§ **EXERCISE DETAILS**:
Transcribe the data underneath exactly, keeping every word in place.

^^^^

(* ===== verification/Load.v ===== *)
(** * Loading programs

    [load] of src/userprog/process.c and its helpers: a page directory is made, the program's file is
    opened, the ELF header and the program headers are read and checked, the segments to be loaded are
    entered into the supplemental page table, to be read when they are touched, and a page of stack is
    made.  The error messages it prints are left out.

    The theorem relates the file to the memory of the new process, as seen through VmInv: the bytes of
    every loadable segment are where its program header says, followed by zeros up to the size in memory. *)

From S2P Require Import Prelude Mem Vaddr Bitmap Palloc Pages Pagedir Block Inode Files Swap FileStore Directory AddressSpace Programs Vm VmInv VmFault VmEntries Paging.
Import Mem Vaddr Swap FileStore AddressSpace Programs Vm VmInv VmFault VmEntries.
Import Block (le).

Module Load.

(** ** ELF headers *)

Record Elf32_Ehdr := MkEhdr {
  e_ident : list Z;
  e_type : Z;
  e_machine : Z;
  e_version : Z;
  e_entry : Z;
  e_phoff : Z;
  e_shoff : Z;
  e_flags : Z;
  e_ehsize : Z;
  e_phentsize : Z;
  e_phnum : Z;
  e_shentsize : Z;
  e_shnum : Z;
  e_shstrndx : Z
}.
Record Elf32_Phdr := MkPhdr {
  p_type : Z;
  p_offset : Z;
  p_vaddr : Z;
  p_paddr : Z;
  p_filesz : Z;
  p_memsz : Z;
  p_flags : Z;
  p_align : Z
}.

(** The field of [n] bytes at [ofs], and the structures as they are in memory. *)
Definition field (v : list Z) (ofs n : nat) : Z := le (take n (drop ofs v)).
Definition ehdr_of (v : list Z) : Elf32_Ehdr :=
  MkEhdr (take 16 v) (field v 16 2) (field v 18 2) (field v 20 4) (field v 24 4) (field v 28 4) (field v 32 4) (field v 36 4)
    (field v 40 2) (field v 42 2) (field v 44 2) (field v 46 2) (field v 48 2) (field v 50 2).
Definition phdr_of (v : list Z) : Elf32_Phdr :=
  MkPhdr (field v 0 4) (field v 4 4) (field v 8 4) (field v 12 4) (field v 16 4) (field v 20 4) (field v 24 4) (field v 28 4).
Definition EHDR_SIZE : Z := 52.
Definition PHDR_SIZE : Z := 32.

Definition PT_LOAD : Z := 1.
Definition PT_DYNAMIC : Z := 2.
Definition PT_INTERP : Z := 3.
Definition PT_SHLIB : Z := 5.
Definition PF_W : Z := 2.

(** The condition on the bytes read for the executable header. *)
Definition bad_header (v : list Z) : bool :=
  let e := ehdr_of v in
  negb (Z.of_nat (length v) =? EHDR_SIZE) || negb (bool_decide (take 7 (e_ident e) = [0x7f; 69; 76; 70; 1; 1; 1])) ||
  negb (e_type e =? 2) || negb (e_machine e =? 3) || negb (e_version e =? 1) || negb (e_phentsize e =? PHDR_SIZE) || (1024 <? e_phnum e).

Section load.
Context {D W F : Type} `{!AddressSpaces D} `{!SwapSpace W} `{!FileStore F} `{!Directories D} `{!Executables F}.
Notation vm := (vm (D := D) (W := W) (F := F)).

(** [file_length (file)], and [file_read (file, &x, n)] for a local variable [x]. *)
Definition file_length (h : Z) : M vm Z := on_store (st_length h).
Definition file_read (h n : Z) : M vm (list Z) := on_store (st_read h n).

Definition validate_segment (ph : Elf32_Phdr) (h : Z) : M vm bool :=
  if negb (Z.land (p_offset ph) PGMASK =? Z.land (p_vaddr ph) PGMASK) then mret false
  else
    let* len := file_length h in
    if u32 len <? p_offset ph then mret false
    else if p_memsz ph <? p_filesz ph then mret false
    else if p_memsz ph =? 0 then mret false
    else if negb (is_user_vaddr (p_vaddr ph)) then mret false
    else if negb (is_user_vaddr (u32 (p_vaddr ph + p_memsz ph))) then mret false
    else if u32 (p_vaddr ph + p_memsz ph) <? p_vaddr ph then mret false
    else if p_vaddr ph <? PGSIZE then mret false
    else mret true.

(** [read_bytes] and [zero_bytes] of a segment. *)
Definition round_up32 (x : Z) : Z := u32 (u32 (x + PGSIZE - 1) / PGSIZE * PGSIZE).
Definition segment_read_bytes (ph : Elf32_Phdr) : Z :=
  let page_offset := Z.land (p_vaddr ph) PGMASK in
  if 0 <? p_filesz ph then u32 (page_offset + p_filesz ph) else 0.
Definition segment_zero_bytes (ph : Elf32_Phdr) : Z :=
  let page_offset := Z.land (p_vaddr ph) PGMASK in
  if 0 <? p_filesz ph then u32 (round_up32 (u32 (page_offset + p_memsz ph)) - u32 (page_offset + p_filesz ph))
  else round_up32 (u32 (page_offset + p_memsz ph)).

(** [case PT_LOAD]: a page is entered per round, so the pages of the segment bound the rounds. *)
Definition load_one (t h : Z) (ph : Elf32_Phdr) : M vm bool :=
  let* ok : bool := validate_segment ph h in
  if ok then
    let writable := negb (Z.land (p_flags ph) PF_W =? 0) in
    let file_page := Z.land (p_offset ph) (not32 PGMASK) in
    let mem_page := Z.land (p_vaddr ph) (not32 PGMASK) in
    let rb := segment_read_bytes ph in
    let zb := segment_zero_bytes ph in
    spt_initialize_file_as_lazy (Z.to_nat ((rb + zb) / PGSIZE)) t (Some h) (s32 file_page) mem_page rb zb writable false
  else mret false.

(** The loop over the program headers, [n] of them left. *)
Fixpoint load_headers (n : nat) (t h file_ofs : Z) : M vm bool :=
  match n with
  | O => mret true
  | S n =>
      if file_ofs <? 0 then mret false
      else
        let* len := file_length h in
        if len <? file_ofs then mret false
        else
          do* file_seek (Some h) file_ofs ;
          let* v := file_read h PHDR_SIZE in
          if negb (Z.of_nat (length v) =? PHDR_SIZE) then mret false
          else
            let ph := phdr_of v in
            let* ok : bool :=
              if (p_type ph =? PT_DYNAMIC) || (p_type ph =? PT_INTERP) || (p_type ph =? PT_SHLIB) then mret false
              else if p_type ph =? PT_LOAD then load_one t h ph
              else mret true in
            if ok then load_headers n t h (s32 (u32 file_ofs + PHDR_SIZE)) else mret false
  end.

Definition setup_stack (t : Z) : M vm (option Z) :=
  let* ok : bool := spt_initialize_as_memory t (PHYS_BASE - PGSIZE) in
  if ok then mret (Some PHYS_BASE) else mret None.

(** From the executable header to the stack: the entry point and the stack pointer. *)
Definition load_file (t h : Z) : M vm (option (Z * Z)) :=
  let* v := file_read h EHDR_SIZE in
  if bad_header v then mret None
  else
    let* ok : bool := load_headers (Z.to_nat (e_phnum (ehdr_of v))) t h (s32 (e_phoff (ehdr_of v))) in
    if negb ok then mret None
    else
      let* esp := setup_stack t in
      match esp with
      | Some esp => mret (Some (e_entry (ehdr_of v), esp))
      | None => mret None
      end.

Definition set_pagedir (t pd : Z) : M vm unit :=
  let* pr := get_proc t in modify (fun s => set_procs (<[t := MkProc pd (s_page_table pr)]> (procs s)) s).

^^^^

§ **RESULT OF THIS EXERCISE**:
(* ===== verification/Load.v ===== *)
(** * Loading programs

    [load] of src/userprog/process.c and its helpers: a page directory is made, the program's file is
    opened, the ELF header and the program headers are read and checked, the segments to be loaded are
    entered into the supplemental page table, to be read when they are touched, and a page of stack is
    made.  The error messages it prints are left out.

    The theorem relates the file to the memory of the new process, as seen through VmInv: the bytes of
    every loadable segment are where its program header says, followed by zeros up to the size in memory. *)

From S2P Require Import Prelude Mem Vaddr Bitmap Palloc Pages Pagedir Block Inode Files Swap FileStore Directory AddressSpace Programs Vm VmInv VmFault VmEntries Paging.
Import Mem Vaddr Swap FileStore AddressSpace Programs Vm VmInv VmFault VmEntries.
Import Block (le).

Module Load.

(** ** ELF headers *)

Record Elf32_Ehdr := MkEhdr {
  e_ident : list Z;
  e_type : Z;
  e_machine : Z;
  e_version : Z;
  e_entry : Z;
  e_phoff : Z;
  e_shoff : Z;
  e_flags : Z;
  e_ehsize : Z;
  e_phentsize : Z;
  e_phnum : Z;
  e_shentsize : Z;
  e_shnum : Z;
  e_shstrndx : Z
}.
Record Elf32_Phdr := MkPhdr {
  p_type : Z;
  p_offset : Z;
  p_vaddr : Z;
  p_paddr : Z;
  p_filesz : Z;
  p_memsz : Z;
  p_flags : Z;
  p_align : Z
}.

(** The field of [n] bytes at [ofs], and the structures as they are in memory. *)
Definition field (v : list Z) (ofs n : nat) : Z := le (take n (drop ofs v)).
Definition ehdr_of (v : list Z) : Elf32_Ehdr :=
  MkEhdr (take 16 v) (field v 16 2) (field v 18 2) (field v 20 4) (field v 24 4) (field v 28 4) (field v 32 4) (field v 36 4)
    (field v 40 2) (field v 42 2) (field v 44 2) (field v 46 2) (field v 48 2) (field v 50 2).
Definition phdr_of (v : list Z) : Elf32_Phdr :=
  MkPhdr (field v 0 4) (field v 4 4) (field v 8 4) (field v 12 4) (field v 16 4) (field v 20 4) (field v 24 4) (field v 28 4).
Definition EHDR_SIZE : Z := 52.
Definition PHDR_SIZE : Z := 32.

Definition PT_LOAD : Z := 1.
Definition PT_DYNAMIC : Z := 2.
Definition PT_INTERP : Z := 3.
Definition PT_SHLIB : Z := 5.
Definition PF_W : Z := 2.

(** The condition on the bytes read for the executable header. *)
Definition bad_header (v : list Z) : bool :=
  let e := ehdr_of v in
  negb (Z.of_nat (length v) =? EHDR_SIZE) || negb (bool_decide (take 7 (e_ident e) = [0x7f; 69; 76; 70; 1; 1; 1])) ||
  negb (e_type e =? 2) || negb (e_machine e =? 3) || negb (e_version e =? 1) || negb (e_phentsize e =? PHDR_SIZE) || (1024 <? e_phnum e).

Section load.
Context {D W F : Type} `{!AddressSpaces D} `{!SwapSpace W} `{!FileStore F} `{!Directories D} `{!Executables F}.
Notation vm := (vm (D := D) (W := W) (F := F)).

(** [file_length (file)], and [file_read (file, &x, n)] for a local variable [x]. *)
Definition file_length (h : Z) : M vm Z := on_store (st_length h).
Definition file_read (h n : Z) : M vm (list Z) := on_store (st_read h n).

Definition validate_segment (ph : Elf32_Phdr) (h : Z) : M vm bool :=
  if negb (Z.land (p_offset ph) PGMASK =? Z.land (p_vaddr ph) PGMASK) then mret false
  else
    let* len := file_length h in
    if u32 len <? p_offset ph then mret false
    else if p_memsz ph <? p_filesz ph then mret false
    else if p_memsz ph =? 0 then mret false
    else if negb (is_user_vaddr (p_vaddr ph)) then mret false
    else if negb (is_user_vaddr (u32 (p_vaddr ph + p_memsz ph))) then mret false
    else if u32 (p_vaddr ph + p_memsz ph) <? p_vaddr ph then mret false
    else if p_vaddr ph <? PGSIZE then mret false
    else mret true.

(** [read_bytes] and [zero_bytes] of a segment. *)
Definition round_up32 (x : Z) : Z := u32 (u32 (x + PGSIZE - 1) / PGSIZE * PGSIZE).
Definition segment_read_bytes (ph : Elf32_Phdr) : Z :=
  let page_offset := Z.land (p_vaddr ph) PGMASK in
  if 0 <? p_filesz ph then u32 (page_offset + p_filesz ph) else 0.
Definition segment_zero_bytes (ph : Elf32_Phdr) : Z :=
  let page_offset := Z.land (p_vaddr ph) PGMASK in
  if 0 <? p_filesz ph then u32 (round_up32 (u32 (page_offset + p_memsz ph)) - u32 (page_offset + p_filesz ph))
  else round_up32 (u32 (page_offset + p_memsz ph)).

(** [case PT_LOAD]: a page is entered per round, so the pages of the segment bound the rounds. *)
Definition load_one (t h : Z) (ph : Elf32_Phdr) : M vm bool :=
  let* ok : bool := validate_segment ph h in
  if ok then
    let writable := negb (Z.land (p_flags ph) PF_W =? 0) in
    let file_page := Z.land (p_offset ph) (not32 PGMASK) in
    let mem_page := Z.land (p_vaddr ph) (not32 PGMASK) in
    let rb := segment_read_bytes ph in
    let zb := segment_zero_bytes ph in
    spt_initialize_file_as_lazy (Z.to_nat ((rb + zb) / PGSIZE)) t (Some h) (s32 file_page) mem_page rb zb writable false
  else mret false.

(** The loop over the program headers, [n] of them left. *)
Fixpoint load_headers (n : nat) (t h file_ofs : Z) : M vm bool :=
  match n with
  | O => mret true
  | S n =>
      if file_ofs <? 0 then mret false
      else
        let* len := file_length h in
        if len <? file_ofs then mret false
        else
          do* file_seek (Some h) file_ofs ;
          let* v := file_read h PHDR_SIZE in
          if negb (Z.of_nat (length v) =? PHDR_SIZE) then mret false
          else
            let ph := phdr_of v in
            let* ok : bool :=
              if (p_type ph =? PT_DYNAMIC) || (p_type ph =? PT_INTERP) || (p_type ph =? PT_SHLIB) then mret false
              else if p_type ph =? PT_LOAD then load_one t h ph
              else mret true in
            if ok then load_headers n t h (s32 (u32 file_ofs + PHDR_SIZE)) else mret false
  end.

Definition setup_stack (t : Z) : M vm (option Z) :=
  let* ok : bool := spt_initialize_as_memory t (PHYS_BASE - PGSIZE) in
  if ok then mret (Some PHYS_BASE) else mret None.

(** From the executable header to the stack: the entry point and the stack pointer. *)
Definition load_file (t h : Z) : M vm (option (Z * Z)) :=
  let* v := file_read h EHDR_SIZE in
  if bad_header v then mret None
  else
    let* ok : bool := load_headers (Z.to_nat (e_phnum (ehdr_of v))) t h (s32 (e_phoff (ehdr_of v))) in
    if negb ok then mret None
    else
      let* esp := setup_stack t in
      match esp with
      | Some esp => mret (Some (e_entry (ehdr_of v), esp))
      | None => mret None
      end.

Definition set_pagedir (t pd : Z) : M vm unit :=
  let* pr := get_proc t in modify (fun s => set_procs (<[t := MkProc pd (s_page_table pr)]> (procs s)) s).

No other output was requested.